#### [TASK BRIEF]
Find all the lines in the entries below that hold the word "Lemma" and copy them.

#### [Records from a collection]
########################################
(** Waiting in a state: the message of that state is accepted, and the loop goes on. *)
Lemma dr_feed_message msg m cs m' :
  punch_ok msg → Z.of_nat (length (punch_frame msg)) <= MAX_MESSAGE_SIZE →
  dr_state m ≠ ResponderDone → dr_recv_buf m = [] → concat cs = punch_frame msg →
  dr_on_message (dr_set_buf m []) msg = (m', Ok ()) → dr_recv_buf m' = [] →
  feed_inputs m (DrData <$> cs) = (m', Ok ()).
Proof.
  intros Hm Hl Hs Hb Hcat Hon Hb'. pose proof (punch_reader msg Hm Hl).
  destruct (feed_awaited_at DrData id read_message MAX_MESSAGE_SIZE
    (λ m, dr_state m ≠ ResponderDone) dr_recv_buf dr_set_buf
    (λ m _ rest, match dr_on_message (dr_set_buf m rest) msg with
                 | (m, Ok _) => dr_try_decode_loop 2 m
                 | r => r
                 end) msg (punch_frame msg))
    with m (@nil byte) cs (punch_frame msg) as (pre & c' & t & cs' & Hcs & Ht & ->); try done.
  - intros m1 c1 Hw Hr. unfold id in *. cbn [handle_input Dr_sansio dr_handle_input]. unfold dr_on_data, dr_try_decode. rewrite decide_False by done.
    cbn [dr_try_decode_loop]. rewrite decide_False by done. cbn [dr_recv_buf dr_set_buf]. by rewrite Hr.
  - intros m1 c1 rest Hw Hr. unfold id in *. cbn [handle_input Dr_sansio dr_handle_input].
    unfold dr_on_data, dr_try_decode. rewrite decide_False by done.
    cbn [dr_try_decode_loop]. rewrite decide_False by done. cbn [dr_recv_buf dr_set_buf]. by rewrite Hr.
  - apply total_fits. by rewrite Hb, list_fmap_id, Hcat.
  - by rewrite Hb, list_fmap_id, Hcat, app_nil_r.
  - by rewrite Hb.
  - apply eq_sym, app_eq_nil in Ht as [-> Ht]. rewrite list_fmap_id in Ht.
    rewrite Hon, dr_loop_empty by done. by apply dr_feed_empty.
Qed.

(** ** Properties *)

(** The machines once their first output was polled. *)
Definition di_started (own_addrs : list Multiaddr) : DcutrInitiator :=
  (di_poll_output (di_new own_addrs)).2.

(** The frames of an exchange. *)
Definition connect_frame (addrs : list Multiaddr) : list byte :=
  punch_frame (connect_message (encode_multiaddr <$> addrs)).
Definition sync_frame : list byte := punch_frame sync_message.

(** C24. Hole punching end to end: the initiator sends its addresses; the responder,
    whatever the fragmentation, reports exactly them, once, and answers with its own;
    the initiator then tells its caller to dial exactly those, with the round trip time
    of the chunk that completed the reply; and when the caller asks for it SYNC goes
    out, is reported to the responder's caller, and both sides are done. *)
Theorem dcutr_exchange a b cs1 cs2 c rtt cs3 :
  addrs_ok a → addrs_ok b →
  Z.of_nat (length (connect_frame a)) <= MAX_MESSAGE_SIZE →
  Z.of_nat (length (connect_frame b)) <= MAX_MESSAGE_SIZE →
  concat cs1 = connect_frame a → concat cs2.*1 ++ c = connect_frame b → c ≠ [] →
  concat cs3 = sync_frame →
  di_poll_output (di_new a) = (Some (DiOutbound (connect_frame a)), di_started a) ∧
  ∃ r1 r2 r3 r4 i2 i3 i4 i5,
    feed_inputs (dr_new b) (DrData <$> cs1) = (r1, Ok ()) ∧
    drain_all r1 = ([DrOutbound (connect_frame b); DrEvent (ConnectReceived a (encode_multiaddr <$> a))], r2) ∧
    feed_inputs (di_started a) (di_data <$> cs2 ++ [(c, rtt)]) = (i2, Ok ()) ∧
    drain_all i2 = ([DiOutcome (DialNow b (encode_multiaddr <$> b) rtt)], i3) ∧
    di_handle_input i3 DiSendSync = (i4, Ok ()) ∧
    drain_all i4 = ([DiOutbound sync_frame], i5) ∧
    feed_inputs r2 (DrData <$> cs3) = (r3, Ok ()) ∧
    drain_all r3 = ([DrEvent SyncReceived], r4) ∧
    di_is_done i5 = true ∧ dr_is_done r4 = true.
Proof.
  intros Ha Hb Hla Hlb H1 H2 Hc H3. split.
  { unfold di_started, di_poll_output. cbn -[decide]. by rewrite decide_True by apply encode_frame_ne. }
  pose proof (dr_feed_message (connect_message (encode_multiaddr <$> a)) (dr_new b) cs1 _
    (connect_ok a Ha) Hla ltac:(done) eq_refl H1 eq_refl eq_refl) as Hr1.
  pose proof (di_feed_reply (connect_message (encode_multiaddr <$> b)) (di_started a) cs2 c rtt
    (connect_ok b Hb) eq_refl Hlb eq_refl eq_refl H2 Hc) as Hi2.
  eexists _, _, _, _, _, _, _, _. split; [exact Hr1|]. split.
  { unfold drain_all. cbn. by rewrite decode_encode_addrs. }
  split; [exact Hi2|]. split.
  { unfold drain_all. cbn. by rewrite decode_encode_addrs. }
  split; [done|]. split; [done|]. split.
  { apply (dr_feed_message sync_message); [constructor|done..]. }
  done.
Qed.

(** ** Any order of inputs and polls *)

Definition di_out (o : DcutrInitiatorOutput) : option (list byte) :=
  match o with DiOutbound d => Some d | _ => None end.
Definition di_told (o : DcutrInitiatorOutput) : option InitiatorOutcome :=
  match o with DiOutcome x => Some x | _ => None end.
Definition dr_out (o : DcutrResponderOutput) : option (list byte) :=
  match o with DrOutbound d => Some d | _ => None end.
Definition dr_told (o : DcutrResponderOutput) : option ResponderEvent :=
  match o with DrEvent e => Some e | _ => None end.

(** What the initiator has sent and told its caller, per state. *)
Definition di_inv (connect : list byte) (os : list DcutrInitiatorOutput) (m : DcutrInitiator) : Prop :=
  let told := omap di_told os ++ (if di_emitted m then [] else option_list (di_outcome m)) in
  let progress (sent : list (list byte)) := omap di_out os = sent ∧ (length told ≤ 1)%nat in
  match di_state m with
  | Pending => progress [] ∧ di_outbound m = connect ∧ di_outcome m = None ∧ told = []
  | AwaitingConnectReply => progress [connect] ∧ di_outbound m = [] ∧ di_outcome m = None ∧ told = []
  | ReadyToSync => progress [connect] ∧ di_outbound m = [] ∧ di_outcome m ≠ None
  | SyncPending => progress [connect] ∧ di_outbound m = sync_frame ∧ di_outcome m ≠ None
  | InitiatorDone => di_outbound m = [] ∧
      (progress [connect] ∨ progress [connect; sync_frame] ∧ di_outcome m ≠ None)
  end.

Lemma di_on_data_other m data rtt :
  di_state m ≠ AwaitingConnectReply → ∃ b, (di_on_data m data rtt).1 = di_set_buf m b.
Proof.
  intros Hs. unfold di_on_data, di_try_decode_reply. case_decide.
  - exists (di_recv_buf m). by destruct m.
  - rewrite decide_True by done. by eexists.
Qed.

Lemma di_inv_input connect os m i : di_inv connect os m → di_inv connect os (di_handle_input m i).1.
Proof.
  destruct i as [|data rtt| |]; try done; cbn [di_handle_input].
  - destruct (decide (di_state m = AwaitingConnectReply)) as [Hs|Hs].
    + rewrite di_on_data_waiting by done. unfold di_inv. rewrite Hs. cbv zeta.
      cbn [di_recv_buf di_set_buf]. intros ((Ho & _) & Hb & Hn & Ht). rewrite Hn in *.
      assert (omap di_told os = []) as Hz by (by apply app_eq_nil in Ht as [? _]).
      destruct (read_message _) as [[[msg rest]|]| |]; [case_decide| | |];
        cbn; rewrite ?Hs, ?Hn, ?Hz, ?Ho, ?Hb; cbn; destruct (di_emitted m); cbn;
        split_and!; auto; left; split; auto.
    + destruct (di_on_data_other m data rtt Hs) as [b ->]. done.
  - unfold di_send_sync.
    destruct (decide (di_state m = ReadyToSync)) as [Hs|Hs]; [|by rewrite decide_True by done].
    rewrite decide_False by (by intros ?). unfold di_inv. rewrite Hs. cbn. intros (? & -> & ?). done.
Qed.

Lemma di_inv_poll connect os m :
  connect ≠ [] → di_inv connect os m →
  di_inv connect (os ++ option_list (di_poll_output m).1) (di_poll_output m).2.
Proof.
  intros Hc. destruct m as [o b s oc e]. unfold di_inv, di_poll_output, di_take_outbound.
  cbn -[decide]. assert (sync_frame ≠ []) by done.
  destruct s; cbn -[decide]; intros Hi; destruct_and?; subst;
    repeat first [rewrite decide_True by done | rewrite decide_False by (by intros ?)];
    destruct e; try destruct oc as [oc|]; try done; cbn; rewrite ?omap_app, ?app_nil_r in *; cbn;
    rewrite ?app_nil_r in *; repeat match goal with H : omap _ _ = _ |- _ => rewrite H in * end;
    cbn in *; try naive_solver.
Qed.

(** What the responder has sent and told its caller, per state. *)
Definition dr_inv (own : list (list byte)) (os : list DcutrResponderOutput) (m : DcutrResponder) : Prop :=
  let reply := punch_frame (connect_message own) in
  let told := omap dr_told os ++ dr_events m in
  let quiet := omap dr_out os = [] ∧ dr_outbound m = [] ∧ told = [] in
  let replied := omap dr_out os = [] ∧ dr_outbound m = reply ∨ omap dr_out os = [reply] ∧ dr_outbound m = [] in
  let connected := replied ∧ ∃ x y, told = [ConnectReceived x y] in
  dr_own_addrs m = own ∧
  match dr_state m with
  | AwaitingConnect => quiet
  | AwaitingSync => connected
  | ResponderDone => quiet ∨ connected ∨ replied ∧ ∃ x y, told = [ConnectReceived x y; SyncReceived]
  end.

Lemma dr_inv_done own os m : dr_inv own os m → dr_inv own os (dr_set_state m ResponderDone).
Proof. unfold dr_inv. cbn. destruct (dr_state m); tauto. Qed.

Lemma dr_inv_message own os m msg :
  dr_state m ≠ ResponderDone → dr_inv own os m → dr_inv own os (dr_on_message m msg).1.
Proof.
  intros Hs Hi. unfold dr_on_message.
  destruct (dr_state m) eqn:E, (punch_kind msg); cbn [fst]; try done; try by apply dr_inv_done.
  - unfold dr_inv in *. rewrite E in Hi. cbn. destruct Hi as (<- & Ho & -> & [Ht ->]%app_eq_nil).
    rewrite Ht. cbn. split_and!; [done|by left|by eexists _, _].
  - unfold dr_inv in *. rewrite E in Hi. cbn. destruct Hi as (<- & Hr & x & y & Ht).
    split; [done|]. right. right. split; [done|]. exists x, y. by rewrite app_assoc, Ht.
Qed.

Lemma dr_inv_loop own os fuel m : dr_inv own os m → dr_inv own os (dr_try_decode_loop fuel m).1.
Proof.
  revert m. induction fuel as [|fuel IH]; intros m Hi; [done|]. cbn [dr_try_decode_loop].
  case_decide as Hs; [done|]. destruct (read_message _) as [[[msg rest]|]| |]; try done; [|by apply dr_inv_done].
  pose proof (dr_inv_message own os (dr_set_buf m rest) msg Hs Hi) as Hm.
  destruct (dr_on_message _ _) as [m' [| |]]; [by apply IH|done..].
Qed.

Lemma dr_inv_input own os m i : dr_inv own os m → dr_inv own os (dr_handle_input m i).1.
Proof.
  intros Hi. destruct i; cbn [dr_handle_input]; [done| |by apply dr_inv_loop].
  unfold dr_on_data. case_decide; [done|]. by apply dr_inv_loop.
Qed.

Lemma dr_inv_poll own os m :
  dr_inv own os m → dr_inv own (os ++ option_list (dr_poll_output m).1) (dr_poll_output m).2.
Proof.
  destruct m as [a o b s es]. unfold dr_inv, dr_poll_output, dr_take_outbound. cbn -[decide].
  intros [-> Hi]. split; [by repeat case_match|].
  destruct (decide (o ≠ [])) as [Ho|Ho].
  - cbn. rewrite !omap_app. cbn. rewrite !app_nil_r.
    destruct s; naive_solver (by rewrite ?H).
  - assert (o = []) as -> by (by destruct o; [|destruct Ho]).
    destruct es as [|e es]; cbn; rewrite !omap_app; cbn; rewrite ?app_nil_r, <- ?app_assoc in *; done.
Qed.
########################################
#### [SOLUTION TO THIS EXERCISE]
Lemma dr_feed_message msg m cs m' :
Lemma di_on_data_other m data rtt :
Lemma di_inv_input connect os m i : di_inv connect os m → di_inv connect os (di_handle_input m i).1.
Lemma di_inv_poll connect os m :
Lemma dr_inv_done own os m : dr_inv own os m → dr_inv own os (dr_set_state m ResponderDone).
Lemma dr_inv_message own os m msg :
Lemma dr_inv_loop own os fuel m : dr_inv own os m → dr_inv own os (dr_try_decode_loop fuel m).1.
Lemma dr_inv_input own os m i : dr_inv own os m → dr_inv own os (dr_handle_input m i).1.
Lemma dr_inv_poll own os m :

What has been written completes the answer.